:: Given entries ::

(** [YQPkgVersionsView::checkForChangedCandidate] for the version whose button
    is checked *)
Definition checkForChangedCandidate (s : sel) (newCandidate : obj) (u : ui) : ui :=
  let p := upool u in
  if bool_decide (candidateObj p s = Some newCandidate) then u
  else
    let same := match installedObj p s with
                | Some inst => String.eqb (arch inst) (arch newCandidate)
                               && (edition inst =? edition newCandidate)
                | None => false
                end in
    let stat := if same then S_KeepInstalled
                else match status p s with
                     | S_KeepInstalled | S_Protected | S_AutoDel | S_AutoUpdate | S_Del
                     | S_Update => S_Update
                     | S_NoInst | S_Taboo | S_Install | S_AutoInstall => S_Install
                     end in
    let p1 := fst (setStatus p s stat) in
    withUPool u (fst (setCandidate p1 s newCandidate)).

(** ** Versions installed side by side *)

(** [YQPkgVersionsView::isMixedMultiVersion( ZyppSel )] *)
Definition isMixedMultiVersion (p : pool) (s : sel) : bool :=
  match availables p s with
  | [] => false
  | o :: _ =>
      existsb (fun o' => negb (Bool.eqb (multiversionInstall o') (multiversionInstall o)))
              (availables p s)
  end.

(** The state in which a version is going to be installed. *)
Definition picked (x : ZyppStatus) : bool :=
  match x with
  | S_Install | S_AutoInstall => true
  | _ => false
  end.

(** [YQPkgVersionsView::anyMultiVersionToInstall] *)
Definition anyMultiVersionToInstall (p : pool) (s : sel) (multiversion : bool) : bool :=
  existsb (fun o => Bool.eqb (multiversionInstall o) multiversion
                    && picked (pickStatus p s o)) (availables p s).

(** [YQPkgVersionsView::unselectAllMultiVersion] *)
Definition unselectAllMultiVersion (s : sel) (u : ui) : ui :=
  fold_left (fun u o =>
               if multiversionInstall o && picked (pickStatus (upool u) s o)
               then withUPool u (fst (setPickStatus (upool u) s o S_NoInst)) else u)
            (availables (upool u) s) u.
(** [copySteps()]: one step, and all of them. *)
Definition copyStep (w : steps) (oldStep : Step) : steps :=
  let new := if isHeading oldStep then newHeading (_name oldStep) else newStep (_name oldStep) [] in
  let h := fold_left (fun h oneId => <[oneId := Some (length (_stepsList w))]> h) (_idList oldStep) (_stepsIDs w) in
  let new := fold_left addID (_idList oldStep) new in
  withIDs (withList w (_stepsList w ++ [setStepEnabled new (_enabled oldStep)])) h.

Definition copySteps (w wizard : steps) : steps :=
  match _stepsList wizard with
  | [] => w
  | _ => let w := fold_left copyStep (_stepsList wizard) w in
         setCurrentStep w (default [] (_currentStepID wizard))
  end.

(** The constructor with [layoutStepsPanel()]. *)
Definition newSteps (mode : YWizardMode) : steps :=
  if decide (mode = YWizardMode_Steps) then Steps true true false [] ∅ None
  else Steps false false false [] ∅ None.

(** ** The tree *)

Record TreeItem : Type := mkTreeItem { parentItem : option nat; itemText : cstring; itemId : cstring }.

(** [_tree] is null or not. *)
Record tree : Type := Tree {
  _tree : bool;
  treeItems : list TreeItem;
  _treeIDs : hash;
  currentItem : option nat;
}.

Definition newTree (mode : YWizardMode) : tree :=
  Tree (bool_decide (mode = YWizardMode_Tree)) [] ∅ None.

Definition findTreeItem (t : tree) (id : cstring) : option nat * tree :=
  match id with
  | [] => (None, t)
  | _ => let '(i, h) := at_key (_treeIDs t) id in (i, Tree (_tree t) (treeItems t) h (currentItem t))
  end.
(** The keys Return and Space: an entry without children ends the popup, else
    the table gets the key, for which only Return is an event. *)
Definition pressReturn (p : popup) (isReturn : bool) : outcome (popup * event) :=
  let! r := selectedItem p in
  let '(p, i) := r in
  if negb (hasChildren i) then Done (p, button) else Done (p, if isReturn then button else none).

(** [NCPopupMenu::wHandleInput()] *)
Definition popupInput (p : popup) (k : key) : outcome (popup * event) :=
  match k with
  | KEY_RIGHT =>
      let! r := selectedItem p in
      let '(p, i) := r in
      Done (p, if hasChildren i then button else CursorRight)
  | KEY_LEFT => Done (p, CursorLeft)
  | KEY_DOWN => Done (selectItem p (next (items p)), none)
  | KEY_UP => Done (selectItem p (previous (items p)), none)
  | KEY_BACKSPACE => Done (p, BackSpace)
  | KEY_SPACE => pressReturn p false
  | KEY_RETURN => pressReturn p true
  | KEY_CHAR c =>
      match setItemByKey p c with
      | Some p => pressReturn p true
      | None => Done (p, Hotkey c)
      end
  end.

(** ** The bar *)

(** Only visible menus are shown, one behind the other. *)
Fixpoint placeMenus (width : Z) (l : list item) : result (list (item * Z) * Z) :=
  match l with
  | [] => Ok ([], width)
  | i :: l =>
      if negb (isMenu i) then Throw (YUIGenericException "NCMenuBar: Only menus allowed on toplevel. ")
      else if negb (isVisible i) then placeMenus width l
      else
        let? r := placeMenus (width + (labelWidth wcwidth (label i) + 2)) l in
        Ok ((i, width) :: fst r, snd r)
  end.

Definition selectMenu (b : bar) (i : option nat) : bar := Bar (menus b) (setCurrent (_menus b) i) (defWidth b).

Definition rebuildMenuTree (l : list item) : result bar :=
  let? r := placeMenus 0 l in
  let b := Bar (fst r) (Container (map (fun m => isEnabled (fst m)) (fst r)) None) (snd r) in
  Ok (selectMenu b (next (_menus b))).

(** The menu bar and the open popups, the innermost first. *)
Record state : Type := State { theBar : bar; popups : list popup }.

(** [postMenu()]: without a current menu [end()] is dereferenced. *)
Definition postMenu (b : bar) : outcome state :=
  match current (_menus b) ≫= (fun i => menus b !! i) with
  | Some m => Done (State b [newPopup (children (fst m))])
  | None => Undefined
  end.

Definition findMenuWithHotkey (b : bar) (k : Z) : option nat := findItem (matches k) (map fst (menus b)).

Definition HasHotkey (b : bar) (k : Z) : bool :=
  if (k <? 0) || (255 <? k) then false else bool_decide (is_Some (findMenuWithHotkey b k)).

Definition wHandleHotkey (b : bar) (k : Z) : outcome state :=
  match findMenuWithHotkey b k with
  | None => Done (State b [])
  | Some i => postMenu (selectMenu b (Some i))
  end.

(** [wHandleInput()] of the bar. *)
Definition barInput (b : bar) (k : key) : outcome state :=
  match k with
  | KEY_LEFT => Done (State (selectMenu b (previous (_menus b))) [])
  | KEY_RIGHT => Done (State (selectMenu b (next (_menus b))) [])
  | KEY_DOWN | KEY_SPACE | KEY_RETURN => postMenu b
  | _ => Done (State b [])
  end.

(** [handlePostMenu()] for an event that is not a choice. *)
Definition handlePostMenu (b : bar) (e : event) : outcome state :=
  match e with
  | CursorLeft => postMenu (selectMenu b (previous (_menus b)))
  | CursorRight => postMenu (selectMenu b (next (_menus b)))
  | Hotkey k => wHandleHotkey b k
  | none | BackSpace | button => Done (State b [])
  end.

(** [postAgain()] of the innermost popup and those around it, after an event: the
    state, and the entry that is chosen. *)
Definition postAgain (b : bar) (p : popup) (outer : list popup) (e : event) : outcome (state * option item) :=
  let! r := selectedItem p in
  let '(p, i) := r in
  match e with
  | button => if hasChildren i then Done (State b (newPopup (children i) :: p :: outer), None)
              else Done (State b [], Some i)
  | CursorLeft => match outer with
                  | [] => let! s := handlePostMenu b CursorLeft in Done (s, None)
                  | _ => Done (State b outer, None)
                  end
  | _ => let! s := handlePostMenu b e in Done (s, None)
  end.

(** One key. *)
Definition menuInput (s : state) (k : key) : outcome (state * option item) :=
  match popups s with
  | [] => let! s := barInput (theBar s) k in Done (s, None)
  | p :: outer =>
      let! r := popupInput p k in
      let '(p, e) := r in
      match e with
      | none => Done (State (theBar s) (p :: outer), None)
      | _ => postAgain (theBar s) p outer e
      end
  end.

(** Keys one after the other, with all entries that were chosen. *)
Fixpoint menuKeys (s : state) (ks : list key) : outcome (state * list item) :=
  match ks with
  | [] => Done (s, [])
  | k :: ks =>
      let! r := menuInput s k in
      let '(s, chosen) := r in
      let! r := menuKeys s ks in
      let '(s, rest) := r in
      Done (s, option_list chosen ++ rest)
  end.

End menu.
End NCMenuBar.

(** ** Labels: the shortcut manager and the text mode agree *)
Module HotkeyProofs.
Import NCHotkey.

(** Escaped markers become one. *)
Fixpoint unescape (s : cstring) : cstring :=
  match s with
  | [] => []
  | x :: r =>
      if decide (x = shortcutMarker) then
        match r with
        | [] => [x]
        | y :: r' => if decide (y = shortcutMarker) then x :: unescape r' else x :: unescape r
        end
      else x :: unescape r
  end.

Lemma unescape_escaped (r : cstring) : unescape (shortcutMarker :: shortcutMarker :: r) = shortcutMarker :: unescape r.
Proof. done. Qed.
Lemma unescape_plain (x : ascii) (r : cstring) : x <> shortcutMarker -> unescape (x :: r) = x :: unescape r.
Proof. intros Hx. cbn [unescape]. by rewrite decide_False. Qed.

(** *** UTF-8 *)

Definition unicode (c : Z) : Prop := 0 < c < 1114112 /\ (c < 55296 \/ 57343 < c).

Definition utf8 (c : Z) : cstring :=
  if c <? 128 then [char_of c]
  else if c <? 2048 then [char_of (192 + c / 64); char_of (128 + c mod 64)]
  else if c <? 65536 then [char_of (224 + c / 4096); char_of (128 + (c / 64) mod 64); char_of (128 + c mod 64)]
  else [char_of (240 + c / 262144); char_of (128 + (c / 4096) mod 64); char_of (128 + (c / 64) mod 64); char_of (128 + c mod 64)].

Definition encode (cs : list Z) : cstring := flat_map utf8 cs.

Lemma char_of_ne (z : Z) : 0 <= z < 256 -> z <> 38 -> char_of z <> shortcutMarker.
Proof. intros Hz Hne E. apply Hne. rewrite <- (YShortcut.code_char_of z) by done. by rewrite E. Qed.

(** No byte of another character looks like the marker. *)
Lemma utf8_plain (c : Z) : unicode c -> c <> 38 -> shortcutMarker ∉ utf8 c.
Proof.
  intros [Hc _] Hne. unfold utf8.
  destruct (Z.ltb_spec c 128); [|destruct (Z.ltb_spec c 2048); [|destruct (Z.ltb_spec c 65536)]];
    rewrite ?not_elem_of_cons; repeat split; try apply not_elem_of_nil; apply not_eq_sym, char_of_ne;
    Z.to_euclidean_division_equations; lia.
Qed.

Lemma utf8_cons (c : Z) : exists b bs, utf8 c = b :: bs.
Proof. unfold utf8. repeat case_match; by eexists _, _. Qed.

(** The first byte of an ASCII character is the character. *)
Lemma utf8_ascii (c : Z) : unicode c -> c < 128 -> utf8 c = [char_of c].
Proof. intros _ Hc. unfold utf8. by rewrite (proj2 (Z.ltb_lt c 128)). Qed.

Lemma unmark_skip (pre t : cstring) : shortcutMarker ∉ pre -> YShortcut.unmark (pre ++ t) = pre ++ YShortcut.unmark t.
Proof.
  induction pre as [|x pre IH]; [done|]. intros [Hx Hn]%not_elem_of_cons. cbn [app].
  rewrite YShortcut.unmark_plain, IH by done. done.
Qed.

Lemma unescape_skip (pre t : cstring) : shortcutMarker ∉ pre -> unescape (pre ++ t) = pre ++ unescape t.
Proof.
  induction pre as [|x pre IH]; [done|]. intros [Hx Hn]%not_elem_of_cons. cbn [app]. rewrite unescape_plain, IH by done. done.
Qed.

(** The tokens of a text. *)
Lemma text_ind (P : list Z -> Prop) : P [] -> P [38] -> (forall r, P r -> P (38 :: 38 :: r)) ->
  (forall y r, y <> 38 -> P r -> P (38 :: y :: r)) -> (forall x r, x <> 38 -> P r -> P (x :: r)) -> forall cs, P cs.
Proof.
  intros H0 H1 H2 H3 H4 cs. induction cs as [cs IH] using (well_founded_induction (Wf_nat.well_founded_ltof _ (@List.length Z))).
  unfold Wf_nat.ltof in IH. destruct cs as [|x cs]; [done|]. destruct (decide (x = 38)) as [->|Hx].
  - destruct cs as [|y cs]; [done|]. destruct (decide (y = 38)) as [->|Hy]; [apply H2|apply H3; [done|]]; apply IH; cbn; lia.
  - apply H4; [done|]. apply IH. cbn. lia.
Qed.

Lemma replace_escaped (have : bool) (r : list Z) : replaceMarkers have (38 :: 38 :: r) = 38 :: replaceMarkers have r.
Proof. done. Qed.
Lemma replace_marked (have : bool) (y : Z) (r : list Z) : y <> 38 ->
  replaceMarkers have (38 :: y :: r) = if have then y :: replaceMarkers true r else 95 :: y :: replaceMarkers true r.
Proof. intros Hy%Z.eqb_neq. destruct have; cbn; by rewrite !Hy. Qed.
Lemma replace_plain (have : bool) (x : Z) (r : list Z) : x <> 38 -> replaceMarkers have (x :: r) = x :: replaceMarkers have r.
Proof. intros Hx%Z.eqb_neq. cbn. by rewrite Hx. Qed.

Lemma encode_plain (x : Z) (r : list Z) : unicode x -> x <> 38 ->
  unescape (YShortcut.unmark (encode (x :: r))) = utf8 x ++ unescape (YShortcut.unmark (encode r)) /\
  YShortcut.scanPos (encode (x :: r)) 0 = YShortcut.scanPos (encode r) (List.length (utf8 x)).
Proof.
  intros Hu Hx. pose proof (utf8_plain x Hu Hx) as Hp. cbn [encode flat_map].
  rewrite unmark_skip, unescape_skip, YShortcut.scanPos_skip by done. done.
Qed.

Lemma encode_marked (y : Z) (r : list Z) : unicode y -> y <> 38 ->
  unescape (YShortcut.unmark (encode (38 :: y :: r))) = utf8 y ++ unescape (YShortcut.unmark (encode r)) /\
  YShortcut.scanPos (encode (38 :: y :: r)) 0 = Some O /\ encode (38 :: y :: r) !! 1%nat = head (utf8 y).
Proof.
  intros Hu Hy. pose proof (utf8_plain y Hu Hy) as Hp. destruct (utf8_cons y) as (b & bs & E).
  change (encode (38 :: y :: r)) with (shortcutMarker :: (utf8 y ++ encode r)). rewrite E in *. cbn [app].
  apply not_elem_of_cons in Hp as [Hb Hbs]. rewrite YShortcut.unmark_marked, unescape_plain, YShortcut.scanPos_marked by done.
  rewrite unmark_skip, unescape_skip by done. done.
Qed.
(** Lines 93-108: one iteration of the loop over the channel members to
    remove. *)
Definition removeChannelMember_iteration (userChannel : ChannelMember.t)
    : prog error :=
  r ← invoke (GetChannel (ChannelMember.ChannelId userChannel));
  match r with
  | inl err => Ret (Some err)
  | inr channel =>
      err ← invoke (RemoveUserFromChannel (ChannelMember.UserId userChannel)
                                          "" channel);
      match err with
      | Some _ => Ret err
      | None =>
          _ ← invoke (LogInfo "removed channelmember"
                [mlog.String "user_id" (ChannelMember.UserId userChannel);
                 mlog.String "channel_id" (Channel.Id channel)]);
          Ret None
      end
  end.

(** Lines 115-125: one iteration of the loop over the team members to
    remove. *)
Definition removeTeamMember_iteration (userTeam : TeamMember.t) : prog error :=
  err ← invoke (RemoveUserFromTeam (TeamMember.TeamId userTeam)
                                   (TeamMember.UserId userTeam) "");
  match err with
  | Some _ => Ret err
  | None =>
      _ ← invoke (LogInfo "removed teammember"
            [mlog.String "user_id" (TeamMember.UserId userTeam);
             mlog.String "team_id" (TeamMember.TeamId userTeam)]);
      Ret None
  end.

(** [func (a *App) DeleteGroupConstrainedMemberships() error] *)
Definition DeleteGroupConstrainedMemberships : prog error :=
  '(channelMembers, appErr) ← invoke ChannelMembersToRemove;
  match appErr with
  | Some _ => Ret appErr
  | None =>
      r ← for_range channelMembers removeChannelMember_iteration;
      match r with
      | Some _ => Ret r
      | None =>
          '(teamMembers, appErr) ← invoke TeamMembersToRemove;
          match appErr with
          | Some _ => Ret appErr
          | None =>
              r ← for_range teamMembers removeTeamMember_iteration;
              match r with
              | Some _ => Ret r
              | None => Ret None
              end
          end
      end
  end.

:::

# What the task asks
Set down, unchanged, only those lines above that fall between the line with "match findMenuWithHotkey b k with" and the line with "(** One key. *)", the two end lines included.

# Written solution
  match findMenuWithHotkey b k with
  | None => Done (State b [])
  | Some i => postMenu (selectMenu b (Some i))
  end.

(** [wHandleInput()] of the bar. *)
Definition barInput (b : bar) (k : key) : outcome state :=
  match k with
  | KEY_LEFT => Done (State (selectMenu b (previous (_menus b))) [])
  | KEY_RIGHT => Done (State (selectMenu b (next (_menus b))) [])
  | KEY_DOWN | KEY_SPACE | KEY_RETURN => postMenu b
  | _ => Done (State b [])
  end.

(** [handlePostMenu()] for an event that is not a choice. *)
Definition handlePostMenu (b : bar) (e : event) : outcome state :=
  match e with
  | CursorLeft => postMenu (selectMenu b (previous (_menus b)))
  | CursorRight => postMenu (selectMenu b (next (_menus b)))
  | Hotkey k => wHandleHotkey b k
  | none | BackSpace | button => Done (State b [])
  end.

(** [postAgain()] of the innermost popup and those around it, after an event: the
    state, and the entry that is chosen. *)
Definition postAgain (b : bar) (p : popup) (outer : list popup) (e : event) : outcome (state * option item) :=
  let! r := selectedItem p in
  let '(p, i) := r in
  match e with
  | button => if hasChildren i then Done (State b (newPopup (children i) :: p :: outer), None)
              else Done (State b [], Some i)
  | CursorLeft => match outer with
                  | [] => let! s := handlePostMenu b CursorLeft in Done (s, None)
                  | _ => Done (State b outer, None)
                  end
  | _ => let! s := handlePostMenu b e in Done (s, None)
  end.

(** One key. *)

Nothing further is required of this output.